(Stored data)
= = =

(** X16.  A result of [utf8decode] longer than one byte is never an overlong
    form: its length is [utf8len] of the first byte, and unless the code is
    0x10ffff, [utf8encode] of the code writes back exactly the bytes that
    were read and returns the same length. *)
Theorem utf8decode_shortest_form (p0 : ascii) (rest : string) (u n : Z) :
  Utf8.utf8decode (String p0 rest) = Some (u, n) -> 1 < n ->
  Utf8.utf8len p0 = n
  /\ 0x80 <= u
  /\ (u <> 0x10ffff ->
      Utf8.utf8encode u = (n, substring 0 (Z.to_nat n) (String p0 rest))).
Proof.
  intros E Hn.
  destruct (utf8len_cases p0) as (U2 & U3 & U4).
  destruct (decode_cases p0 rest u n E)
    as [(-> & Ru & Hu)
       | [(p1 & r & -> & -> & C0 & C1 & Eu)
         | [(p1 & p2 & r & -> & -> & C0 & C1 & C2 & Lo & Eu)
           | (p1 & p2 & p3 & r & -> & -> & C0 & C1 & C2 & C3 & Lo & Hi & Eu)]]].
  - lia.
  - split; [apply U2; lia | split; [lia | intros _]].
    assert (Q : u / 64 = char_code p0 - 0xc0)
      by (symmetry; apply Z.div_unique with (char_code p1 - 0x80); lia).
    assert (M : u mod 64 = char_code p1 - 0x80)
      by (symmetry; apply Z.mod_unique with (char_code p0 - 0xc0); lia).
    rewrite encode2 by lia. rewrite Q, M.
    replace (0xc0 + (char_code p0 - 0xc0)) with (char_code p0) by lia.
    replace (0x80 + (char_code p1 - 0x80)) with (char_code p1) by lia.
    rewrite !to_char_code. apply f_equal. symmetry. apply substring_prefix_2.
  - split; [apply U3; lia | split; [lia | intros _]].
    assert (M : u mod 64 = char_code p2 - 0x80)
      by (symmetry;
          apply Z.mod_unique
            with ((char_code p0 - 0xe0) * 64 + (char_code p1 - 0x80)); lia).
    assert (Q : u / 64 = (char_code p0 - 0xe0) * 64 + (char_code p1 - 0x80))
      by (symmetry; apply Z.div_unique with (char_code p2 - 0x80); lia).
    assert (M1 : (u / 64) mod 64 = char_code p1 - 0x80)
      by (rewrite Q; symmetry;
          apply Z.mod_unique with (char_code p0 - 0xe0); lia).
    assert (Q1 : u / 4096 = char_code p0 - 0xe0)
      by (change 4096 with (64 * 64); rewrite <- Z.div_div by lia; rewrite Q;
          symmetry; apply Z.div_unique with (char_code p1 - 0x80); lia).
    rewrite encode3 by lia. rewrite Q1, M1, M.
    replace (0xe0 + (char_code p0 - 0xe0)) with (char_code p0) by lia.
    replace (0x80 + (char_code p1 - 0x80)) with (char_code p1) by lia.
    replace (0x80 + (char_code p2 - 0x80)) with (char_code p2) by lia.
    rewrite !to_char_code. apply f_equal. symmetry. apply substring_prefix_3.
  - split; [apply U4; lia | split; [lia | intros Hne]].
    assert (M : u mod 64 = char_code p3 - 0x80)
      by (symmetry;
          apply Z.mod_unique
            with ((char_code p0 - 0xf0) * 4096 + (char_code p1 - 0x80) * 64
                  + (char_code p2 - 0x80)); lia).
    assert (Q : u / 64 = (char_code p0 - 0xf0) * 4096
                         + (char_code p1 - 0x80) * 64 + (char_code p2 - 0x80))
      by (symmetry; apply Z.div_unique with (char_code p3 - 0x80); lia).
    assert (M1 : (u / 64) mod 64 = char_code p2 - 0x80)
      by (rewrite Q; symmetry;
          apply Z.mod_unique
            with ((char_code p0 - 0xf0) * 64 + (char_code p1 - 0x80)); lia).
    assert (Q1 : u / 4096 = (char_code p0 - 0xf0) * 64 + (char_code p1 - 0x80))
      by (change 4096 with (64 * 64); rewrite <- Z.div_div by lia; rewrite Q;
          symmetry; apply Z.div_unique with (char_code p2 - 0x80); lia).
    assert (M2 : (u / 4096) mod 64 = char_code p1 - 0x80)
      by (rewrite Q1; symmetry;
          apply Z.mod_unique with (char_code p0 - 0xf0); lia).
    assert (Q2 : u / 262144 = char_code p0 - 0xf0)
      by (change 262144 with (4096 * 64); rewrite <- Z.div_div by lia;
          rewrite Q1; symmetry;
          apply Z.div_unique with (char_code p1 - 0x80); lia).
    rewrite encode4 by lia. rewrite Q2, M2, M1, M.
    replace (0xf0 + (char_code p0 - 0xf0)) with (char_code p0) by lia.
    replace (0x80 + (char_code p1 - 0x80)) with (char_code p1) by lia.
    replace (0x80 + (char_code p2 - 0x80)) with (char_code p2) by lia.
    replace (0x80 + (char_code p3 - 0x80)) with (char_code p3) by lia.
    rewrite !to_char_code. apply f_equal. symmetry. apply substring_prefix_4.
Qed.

= = =

Exercise >> Find "assert (M : u mod 64 = char_code p2" in the entries above and copy that whole line exactly, then each line after it through the line that contains "64 + (char_code p2 - 0x80))".

The answer >>
    assert (M : u mod 64 = char_code p2 - 0x80)
      by (symmetry;
          apply Z.mod_unique
            with ((char_code p0 - 0xe0) * 64 + (char_code p1 - 0x80)); lia).
    assert (Q : u / 64 = (char_code p0 - 0xe0) * 64 + (char_code p1 - 0x80))
      by (symmetry; apply Z.div_unique with (char_code p2 - 0x80); lia).
    assert (M1 : (u / 64) mod 64 = char_code p1 - 0x80)
      by (rewrite Q; symmetry;
          apply Z.mod_unique with (char_code p0 - 0xe0); lia).
    assert (Q1 : u / 4096 = char_code p0 - 0xe0)
      by (change 4096 with (64 * 64); rewrite <- Z.div_div by lia; rewrite Q;
          symmetry; apply Z.div_unique with (char_code p1 - 0x80); lia).
    rewrite encode3 by lia. rewrite Q1, M1, M.
    replace (0xe0 + (char_code p0 - 0xe0)) with (char_code p0) by lia.
    replace (0x80 + (char_code p1 - 0x80)) with (char_code p1) by lia.
    replace (0x80 + (char_code p2 - 0x80)) with (char_code p2) by lia.
    rewrite !to_char_code. apply f_equal. symmetry. apply substring_prefix_3.
  - split; [apply U4; lia | split; [lia | intros Hne]].
    assert (M : u mod 64 = char_code p3 - 0x80)
      by (symmetry;
          apply Z.mod_unique
            with ((char_code p0 - 0xf0) * 4096 + (char_code p1 - 0x80) * 64
                  + (char_code p2 - 0x80)); lia).
    assert (Q : u / 64 = (char_code p0 - 0xf0) * 4096
                         + (char_code p1 - 0x80) * 64 + (char_code p2 - 0x80))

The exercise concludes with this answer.